Collected data entries
(* ===== verification/BlockScenarios.v ===== *)
(** * Block scenarios

    A device of bytes, a small encrypted chain that is restored to it and
    exported, and the properties of the block components on them. *)

From stdpp Require Import gmap sorting.
From S2P Require Import Prelude Core Crypto Pages Wire Superblock Chunk Files Writer ImageReader Roundtrip Manifest Extras.
From S2P Require Import EngineKeys CatalogRecords Steps Destination Progress Chain ChainSpec Extents FsMaps Devices RestoreBlock Exports Examples.

#[local] Existing Instance Toy.toy.
#[local] Existing Instance Toy.toy_laws.
#[local] Existing Instance Memory.destination.
#[local] Existing Instance Memory.destination_laws.

(** ** A device of bytes *)
Module ByteDevice.
Definition write (off : Z) (b : bytes) : step bytes Z := fun d => (put_at off b d, Ok (zlen b)).

#[export] Instance device : BlockDevice bytes := {
  pread d off n := Ok (sub off n d);
  pwrite := write;
  fsync := step_ret tt;
}.

#[export] Instance device_laws : BlockDeviceLaws bytes.
Proof.
  refine (Build_BlockDeviceLaws bytes device (fun d => d) _ _ _).
  - intros d off n b Ho [= <-]. unfold sub, ztake, zlen. rewrite length_take. split; [lia|].
    destruct (Nat.le_ge_cases (Z.to_nat n) (length (zdrop off d))); [f_equal; lia|].
    rewrite !take_ge by lia. done.
  - intros d d' off b n _ _ [= <- <-]. split; [pose proof (zlen_nonneg b); lia|]. by rewrite ztake_all by lia.
  - done.
Defined.

Lemma takes : DeviceLemmas.takes_writes (D := bytes).
Proof.
  intros d off b _ _ Hb. exists (put_at off b d), (zlen b). split; [done|].
  destruct b; [done|]. rewrite zlen_cons. pose proof (zlen_nonneg b0). lia.
Qed.
End ByteDevice.
#[local] Existing Instance ByteDevice.device.
#[local] Existing Instance ByteDevice.device_laws.

(** ** A chain with a short last chunk *)
Module Small.
Import Backup.

Definition sized (s : Superblock) : Superblock :=
  {| format_major := format_major s; min_reader := min_reader s; flags := flags s; image_kind := image_kind s;
     consistency := consistency s; image_uuid := image_uuid s; chain_id := chain_id s; set_id := set_id s;
     parent_uuid := parent_uuid s; seq_in_chain := seq_in_chain s; created_unix := created_unix s;
     source_size_bytes := 2 * 2 ^ 18 + 40; logical_block_size := logical_block_size s; chunk_size := chunk_size s;
     kdf_id := kdf_id s; aead_id := aead_id s; kdf_salt := kdf_salt s;
     argon2_m_cost_kib := argon2_m_cost_kib s; argon2_t_cost := argon2_t_cost s;
     argon2_p_cost := argon2_p_cost s; wrap_nonce := wrap_nonce s; wrapped_chain_key := wrapped_chain_key s |}.

Definition sb0 : Superblock := sized Backup.sb0.
Definition sb1 : Superblock := sized Backup.sb1.
Definition plain0 : list bytes := [zrep 40 Byte.x41].
Definition plain1 : list bytes := [zrep 40 Byte.x42].

Definition manifest0 : MemberManifest :=
  MFull [Entry.unused; Entry.zero; entry (entries_of sb0 keys0 plain0) 0].
Definition manifest1 : MemberManifest :=
  MDelta [{| de_chunk_no := 2; de_entry := entry (entries_of sb1 keys1 plain1) 0 |}].

Abbreviation image0 := (image sb0 keys0 plain0 [(SManifest, stream_of manifest0)]).
Abbreviation image1 := (image sb1 keys1 plain1 [(SManifest, stream_of manifest1)]).

Definition set : list (bytes * bytes) := [(name1, file_of image1); (name0, file_of image0)].
Definition images : list bytes := [name0; name1].
Definition files : list ChainMemberFile := ok (collectM (Exports.file_of set) images) [].
Definition members : list OpenMember := ok (Members.open_chain set files passphrase) [].
Definition walk : ChainWalk := ok (Walks.new members) no_walk.

Lemma files_ok : collectM (Exports.file_of set) images = Ok files.
Proof. apply ok_is_Ok. vm_compute. reflexivity. Qed.

Lemma members_ok : Members.open_chain set files passphrase = Ok members.
Proof. apply ok_is_Ok. vm_compute. reflexivity. Qed.

Lemma small_walk_ok : Walks.new members = Ok walk.
Proof. apply ok_is_Ok. vm_compute. reflexivity. Qed.

Lemma walk_same : cw_members walk = members.
Proof. vm_compute. reflexivity. Qed.

Lemma member_facts :
  map (fun m => (om_kind m, om_superblock m, om_keys m)) members =
    [(Full, sb0, nk_keys keys0); (Incremental, sb1, nk_keys keys1)] /\
  map (fun m => Ok (om_reader m)) members = [Img.open (file_of image0); Img.open (file_of image1)].
Proof. split; vm_compute; reflexivity. Qed.

Lemma uniform_members : ExportSpec.uniform members.
Proof.
  destruct member_facts as [Hm _]. apply map_two in Hm as (m0 & m1 & -> & Hm0 & Hm1).
  apply pair_equal_spec in Hm0 as [[_ Hs0]%pair_equal_spec _].
  apply pair_equal_spec in Hm1 as [[_ Hs1]%pair_equal_spec _].
  intros m m' [<-|[<-|[]]] [<-|[<-|[]]]; rewrite ?Hs0, ?Hs1; vm_compute; repeat split; reflexivity.
Qed.

Lemma small_input0 : image_input_ok Sample.file sb0 plain0 [(SManifest, stream_of manifest0)].
Proof.
  split; [done|done| | | |cbn; intuition discriminate|vm_compute; discriminate].
  - split; unfold u32_ok, u64_ok, id_ok; vm_compute; (done || (split; [discriminate|done])).
  - repeat constructor; vm_compute; discriminate.
  - cbn. apply NoDup_singleton.
Qed.

Lemma small_input1 : image_input_ok Sample.file sb1 plain1 [(SManifest, stream_of manifest1)].
Proof.
  split; [done|done| | | |cbn; intuition discriminate|vm_compute; discriminate].
  - split; unfold u32_ok, u64_ok, id_ok; vm_compute; (done || (split; [discriminate|done])).
  - repeat constructor; vm_compute; discriminate.
  - cbn. apply NoDup_singleton.
Qed.

Lemma small_manifests_ok : manifest_ok 3 manifest0 /\ manifest_ok 3 manifest1.
Proof.
  split.
  - split; [|done]. unfold manifest0.
    repeat constructor; vm_compute; (done || (split; [discriminate|done]) || discriminate).
  - split_and!; repeat constructor; vm_compute; (done || (split; [discriminate|done]) || discriminate).
Qed.

Lemma small_headers_ok : BlockHeader.ok (header manifest0) /\ BlockHeader.ok (header manifest1).
Proof. split; split; bounds. Qed.

Lemma member_manifests : Forall2 (manifest_of 3 (cw_chunk_size walk)) members [manifest0; manifest1].
Proof.
  assert (cw_chunk_size walk = 2 ^ 18) as -> by (vm_compute; reflexivity).
  destruct member_facts as [Hm Hr]. apply map_two in Hm as (m0 & m1 & Hl & Hm0 & Hm1).
  rewrite Hl in *. apply map_two in Hr as (x0 & x1 & Hl' & Hr0 & Hr1). injection Hl' as <- <-.
  apply pair_equal_spec in Hm0 as [[Hk0 Hs0]%pair_equal_spec Hy0].
  apply pair_equal_spec in Hm1 as [[Hk1 Hs1]%pair_equal_spec Hy1].
  destruct small_manifests_ok, small_headers_ok. constructor; [|constructor; [|constructor]].
  - apply (written_manifest_of m0 sb0 keys0 plain0);
      [exact small_input0|vm_compute; reflexivity|vm_compute; reflexivity|exact Hs0|exact Hy0|symmetry; exact Hr0|assumption|assumption|].
    rewrite Hk0. reflexivity.
  - apply (written_manifest_of m1 sb1 keys1 plain1);
      [exact small_input1|vm_compute; reflexivity|vm_compute; reflexivity|exact Hs1|exact Hy1|symmetry; exact Hr1|assumption|assumption|].
    rewrite Hk1. reflexivity.
Qed.
End Small.

(** ** Restoring it *)
Module Restored.
Import Small.

Definition target : DirectBlockTarget bytes :=
  {| bt_handle := zrep (2 * 2 ^ 18 + 64) Byte.x00; bt_direct := true; bt_size_bytes := 2 * 2 ^ 18 + 64;
     bt_logical_block_size := 512; bt_alignment := 4096 |}.
Definition reporter : Reporter :=
  {| pr_context := Progress.silent; pr_total := 2 * 2 ^ 18 + 40; pr_last_report := 0; pr_step := 1 |}.

Abbreviation restore := (RestoreBlock.write_block_chain members sb1 Backup.name1 [] (start_run, reporter, target)).

(** The bytes of the last chunk on the target, and the report. *)
Definition tail_of (r : Progress.tracked (DirectBlockTarget bytes) * result RestoreReport) : option (bytes * list Z) :=
  let '((_, _, t), report) := r in
  match report with
  | Ok report => Some (zdrop (2 * 2 ^ 18) (bt_handle t),
      [rr_stored_chunks_written report; rr_zero_chunks_written report; rr_skipped_chunks report])
  | Err _ => None
  end.

Lemma restores : tail_of restore = Some (zrep 40 Byte.x42 ++ zrep 24 Byte.x00, [1; 1; 1]).
Proof. vm_compute. reflexivity. Qed.

Lemma restores_Ok : exists run p t report, restore = ((run, p, t), Ok report).
Proof.
  assert (is_ok (snd restore) = true) as Hr by (vm_compute; reflexivity).
  destruct restore as [[[run p] t] [report|e]]; [|discriminate Hr]. by eexists _, _, _, _.
Qed.

Lemma target_fits : RestoreSpec.target_ok target.
Proof. split; vm_compute; reflexivity. Qed.

Lemma manifests : Forall2 (manifest_of 3 (cw_chunk_size walk)) (cw_members walk) [manifest0; manifest1].
Proof. rewrite walk_same. exact member_manifests. Qed.
End Restored.
Import Small Restored.

Lemma block_restore_exact_witness : exists t report access,
  snd (fst restore) = t /\ snd restore = Ok report /\
  ca_readers access = map om_chunks (cw_members walk) /\
  rr_stored_chunks_written report =
    RestoreSpec.counted RestoreSpec.is_stored (merged_states 3 [manifest0; manifest1]).
Proof.
  destruct restores_Ok as (run' & p' & t' & report & E).
  destruct (block_restore_exact members walk 3 [manifest0; manifest1] sb1 Backup.name1 [] start_run run'
    reporter p' target t' report) as (access & Ha & _ & _ & _ & _ & _ & Hs & _).
  - exact small_walk_ok.
  - exact manifests.
  - vm_compute. split; [discriminate|reflexivity].
  - vm_compute. split; reflexivity.
  - exact target_fits.
  - exact E.
  - rewrite E. exists t', report, access. split; [reflexivity|]. split; [reflexivity|]. split; [exact Ha|exact Hs].
Defined.

Lemma block_restore_completes_witness : exists access,
  ca_readers access = map om_chunks (cw_members walk) /\
  match snd restore with
  | Ok _ => True
  | Err e => exists i s, merged_states 3 [manifest0; manifest1] !! i = Some s /\
      RestoreSpec.unreadable access (Z.of_nat i * chunk_size sb1)
        (Z.min (chunk_size sb1) (source_size_bytes sb1 - Z.of_nat i * chunk_size sb1)) s e
  end.
Proof.
  apply (block_restore_completes members walk 3 [manifest0; manifest1] sb1 Backup.name1 [] start_run reporter target).
  - exact small_walk_ok.
  - exact manifests.
  - vm_compute. split; [discriminate|reflexivity].
  - vm_compute. split; reflexivity.
  - exact target_fits.
  - vm_compute. reflexivity.
  - vm_compute. reflexivity.
  - vm_compute. discriminate.
  - reflexivity.
  - exact ByteDevice.takes.
  - intros d. exists d. reflexivity.
Defined.

(** ** Exporting it *)
Definition no_backend : ImageBackend :=
  {| ib_size := 0; ib_chunk_size := 0; ib_chunk_count := 0; ib_slots := ∅; ib_members := []; ib_fs_type := [];
     ib_fs_uuid := []; ib_label := [] |}.
Definition backend : ImageBackend := Backup.ok (Exports.open set images Backup.passphrase) no_backend.
Definition requests : list (Z * Z) := [(2 * 2 ^ 18 - 8, 16); (0, 4); (2 * 2 ^ 18 + 30, 10)].

Lemma backend_ok : Exports.open set images Backup.passphrase = Ok backend.
Proof. apply Backup.ok_is_Ok. vm_compute. reflexivity. Qed.

Lemma zeros_sub off n k : 0 <= off -> off + n <= k -> sub off n (zrep k Byte.x00) = zrep n Byte.x00.
Proof. intros. unfold sub, ztake, zdrop, zrep. rewrite drop_replicate, take_replicate. f_equal. lia. Qed.

Lemma unused_zero i : merged_states 3 [manifest0; manifest1] !! i = Some Unused ->
  sub (ExportSpec.chunk_offset backend (Z.of_nat i)) (ExportSpec.chunk_len backend (Z.of_nat i))
    (contents (bt_handle target)) = zrep (ExportSpec.chunk_len backend (Z.of_nat i)) Byte.x00.
Proof.
  destruct i as [|[|[|i]]]; intros Hi; try (vm_compute in Hi; discriminate Hi).
  change (contents (bt_handle target)) with (zrep (2 * 2 ^ 18 + 64) Byte.x00). apply zeros_sub; vm_compute; discriminate.
Qed.

Lemma export_serves_restore_witness : exists t,
  ib_size backend = 2 * 2 ^ 18 + 40 /\ bt_handle (snd (fst restore)) = t /\
  exists cache, ExportSpec.serve backend requests None =
    (cache, Ok (map (fun '(o, l) => sub o l t) requests)).
Proof.
  destruct restores_Ok as (run' & p' & t' & report & E).
  destruct member_facts as [Hm _]. apply Backup.map_two in Hm as (m0 & m1 & Hms & _ & Hm1).
  apply pair_equal_spec in Hm1 as [[_ Hs1]%pair_equal_spec _].
  destruct (ExportSpec.export_serves_restore set images files Backup.passphrase members walk 3 [manifest0; manifest1]
    backend m1 Backup.name1 [] start_run run' reporter p' target t' report requests)
    as [Hs Hserve]; rewrite ?Hs1.
  - exact files_ok.
  - exact members_ok.
  - vm_compute. discriminate.
  - exact uniform_members.
  - exact small_walk_ok.
  - exact walk_same.
  - exact member_manifests.
  - exact backend_ok.
  - rewrite Hms. right. left. reflexivity.
  - vm_compute. split; [discriminate|reflexivity].
  - vm_compute. split; reflexivity.
  - exact target_fits.
  - exact unused_zero.
  - exact E.
  - repeat (apply List.Forall_cons || apply List.Forall_nil); vm_compute; split; (split || idtac); discriminate.
  - rewrite E. exists (bt_handle t'). rewrite Hs, Hs1. split; [reflexivity|]. split; [reflexivity|exact Hserve].
Defined.

(** ** Used blocks and read plans *)
Lemma normalize_exact_witness : Ranges.normalize [(5, 9); (0, 2); (3, 4)] = Ok [(0, 9)] /\
  Forall RangeSpec.valid [(5, 9); (0, 2); (3, 4)].
Proof.
  pose proof (normalize_exact [(5, 9); (0, 2); (3, 4)]) as Hn.
  destruct (Ranges.normalize _) as [m|e] eqn:E; [|vm_compute in E; discriminate E].
  vm_compute in E. injection E as <-. split; [reflexivity|].
  apply Hn. repeat (apply List.Forall_cons || apply List.Forall_nil); bounds.
Defined.

Definition sample_map : ExtentMap := {| em_extents := [(0, 20479); (40960, 45055)]; em_complete := true |}.

Lemma read_plan_exact_witness : exists u chunks,
  Used.new sample_map 16384 50000 = Ok u /\ Used.drain (S (length chunks)) u = Some chunks /\
  StronglySorted Z.lt (map cp_index chunks) /\ Used.planned_bytes u = RangeSpec.total_len chunks.
Proof.
  destruct (Used.new sample_map 16384 50000) as [u|e] eqn:E; [|vm_compute in E; discriminate E].
  destruct (read_plan_exact sample_map 16384 50000 u) as (chunks & Hd & _ & Hs & _ & _ & Hp).
  - repeat (apply List.Forall_cons || apply List.Forall_nil); bounds.
  - lia.
  - unfold U32_MAX. lia.
  - lia.
  - exact E.
  - exists u, chunks. split; [reflexivity|]. split; [exact Hd|]. split; [exact Hs|exact Hp].
Defined.

Lemma ext4_map_exact_witness : exists d m,
  Ext4.parse_dumpe2fs sample_dump = Ok d /\ Ext4.used_map d = Ok m /\ em_complete m = true.
Proof.
  destruct (Ext4.parse_dumpe2fs sample_dump) as [d|e] eqn:E; [|vm_compute in E; discriminate E].
  destruct (Ext4.used_map d) as [m|e] eqn:Em; [|vm_compute in E; injection E as <-; vm_compute in Em; discriminate Em].
  exists d, m. split; [reflexivity|]. split; [exact Em|].
  apply (ext4_map_exact sample_dump d m E Em). vm_compute in E. injection E as <-. vm_compute. discriminate.
Defined.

Problem requirements: Lines with "contents" in the records above: copy every one of them.

Solution to this task:
    (contents (bt_handle target)) = zrep (ExportSpec.chunk_len backend (Z.of_nat i)) Byte.x00.
  change (contents (bt_handle target)) with (zrep (2 * 2 ^ 18 + 64) Byte.x00). apply zeros_sub; vm_compute; discriminate.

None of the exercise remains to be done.